With advances in technology, particularly in the form of miniaturization of transducer probes, elastography as well as 3D and 4D imaging, the market is poised to grow at a steady rate in the coming years, according to the report.

Frost & Sullivan also noted that advances in volume-rendering technologies in ultrasound will spur market growth. The market will witness substantial growth due to the widespread acceptance of hand-carried ultrasound by European hospitals, as well as private diagnostic settings.

"Hand-carried and portable ultrasound, coupled with advancements in breast ultrasound, will promote market expansion," said Bhattacharjee. "At the same time, growing demand from private practitioners to promote volume sales together with volume-rendering technology for ultrasound will drive the uptake of new equipment."

However, the market for radiology ultrasound will experience a gradual decline in the coming years owing to high levels of saturation, the report noted. Continuous price erosion, as well as the rising demand for refurbished equipment among private clinicians, will also hamper market growth.

The market will, therefore, be driven by companies that can provide enhanced value-added offerings and cater to the untapped potential in surgical, urology and musculoskeletal ultrasound, Frost & Sullivan said.
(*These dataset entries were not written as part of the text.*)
Lemma checkLattice_frame x :
  sameButMol x (CheckXtal.checkLattice rescaleCell fixAngles
                  getShortestInteratomicDistance opt x).2.
Proof.
  unfold CheckXtal.checkLattice. cbv zeta.
  repeat match goal with
         | |- context [if ?b then _ else _] => destruct b
         | |- context [match ?o with Some _ => _ | None => _ end] =>
             destruct o
         end; cbn [snd]; reflexivity.
Qed.

Lemma checkXtal_frame x ok r :
  checkXtal (Some x) = (ok, r) -> exists y, r = Some y /\ sameButMol x y.
Proof.
  unfold checkXtal, CheckXtal.checkXtal.
  destruct (State_eqb (status x) Empty).
  - intros [= <- <-]. eauto using sameButMol_refl.
  - pose proof (checkLattice_frame
                  (CheckXtal.checkVolume getVolume setVolume opt x)) as H.
    destruct (CheckXtal.checkLattice _ _ _ _ _) as [ok' y]. intros [= <- <-].
    exists y. split; [reflexivity|].
    eapply sameButMol_trans; [apply checkVolume_frame|exact H].
Qed.

Lemma checkXtal_null : checkXtal None = (false, None).
Proof. reflexivity. Qed.

Lemma generateRandomXtal_fields generation id rng candidate rng' :
  generateRandomXtal generation id rng = (Some candidate, rng') ->
  Structure.generation candidate = generation
  /\ idNumber candidate = id
  /\ parents candidate = "Randomly generated"
  /\ status candidate = WaitingForOptimization.
Proof.
  unfold generateRandomXtal.
  repeat match goal with
         | |- context [RANDDOUBLE ?r] => destruct (RANDDOUBLE r)
         end.
  destruct (populate _ _ _) as [[m|] rng1]; [|discriminate].
  intros [= <- _]. repeat split; reflexivity.
Qed.

(** The function and the relation describe the same loop. *)
Lemma randomUntilValid_sound fuel generation id :
  forall xtal rng xtal' rng',
    randomUntilValid fuel generation id xtal rng = Some (xtal', rng') ->
    untilValid generation id xtal rng xtal' rng'.
Proof.
  induction fuel as [|fuel IH]; intros xtal rng xtal' rng'; [discriminate|].
  cbn [randomUntilValid].
  destruct (checkXtal xtal) as [[|] [y|]] eqn:E.
  - intros [= <- <-]. now apply untilValid_passed with (xtal := xtal).
  - destruct (generateRandomXtal generation id rng) as [c rng1] eqn:G.
    intros H. eapply untilValid_retry; [|exact G|apply IH, H].
    intros x' Hx. congruence.
  - destruct (generateRandomXtal generation id rng) as [c rng1] eqn:G.
    intros H. eapply untilValid_retry; [|exact G|apply IH, H].
    intros x' Hx. congruence.
  - destruct (generateRandomXtal generation id rng) as [c rng1] eqn:G.
    intros H. eapply untilValid_retry; [|exact G|apply IH, H].
    intros x' Hx. congruence.
Qed.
Sustaining competitive pricing alongside advancements in technology, competition from multi-slice CT and low-cost manufacturers that will fuel price erosion will pose major challenges to market expansion, the report said. The lack of complete reimbursement for several ultrasound procedures, coupled with the lack of standardization of 3D and 4D imaging, will also affect adoption rates.

"With the influx of low-cost manufacturers, price sensitivity will continue to be a cause of concern for vendors," Bhattacharjee warned. "The lack of complete reimbursement for several clinical applications of ultrasound may also hamper the market's growth, providing an edge to other imaging modalities such as multislice CT."

Global vendors need to develop improved value-added offerings to counter the threat posed by low-cost manufacturers, according to the report. They should also form lobbies or associations to promote the complete reimbursement for different ultrasound procedures.

Furthermore, the report advised companies to strategize to efficiently cater to the demand for mid-range ultrasound equipment from private clinics.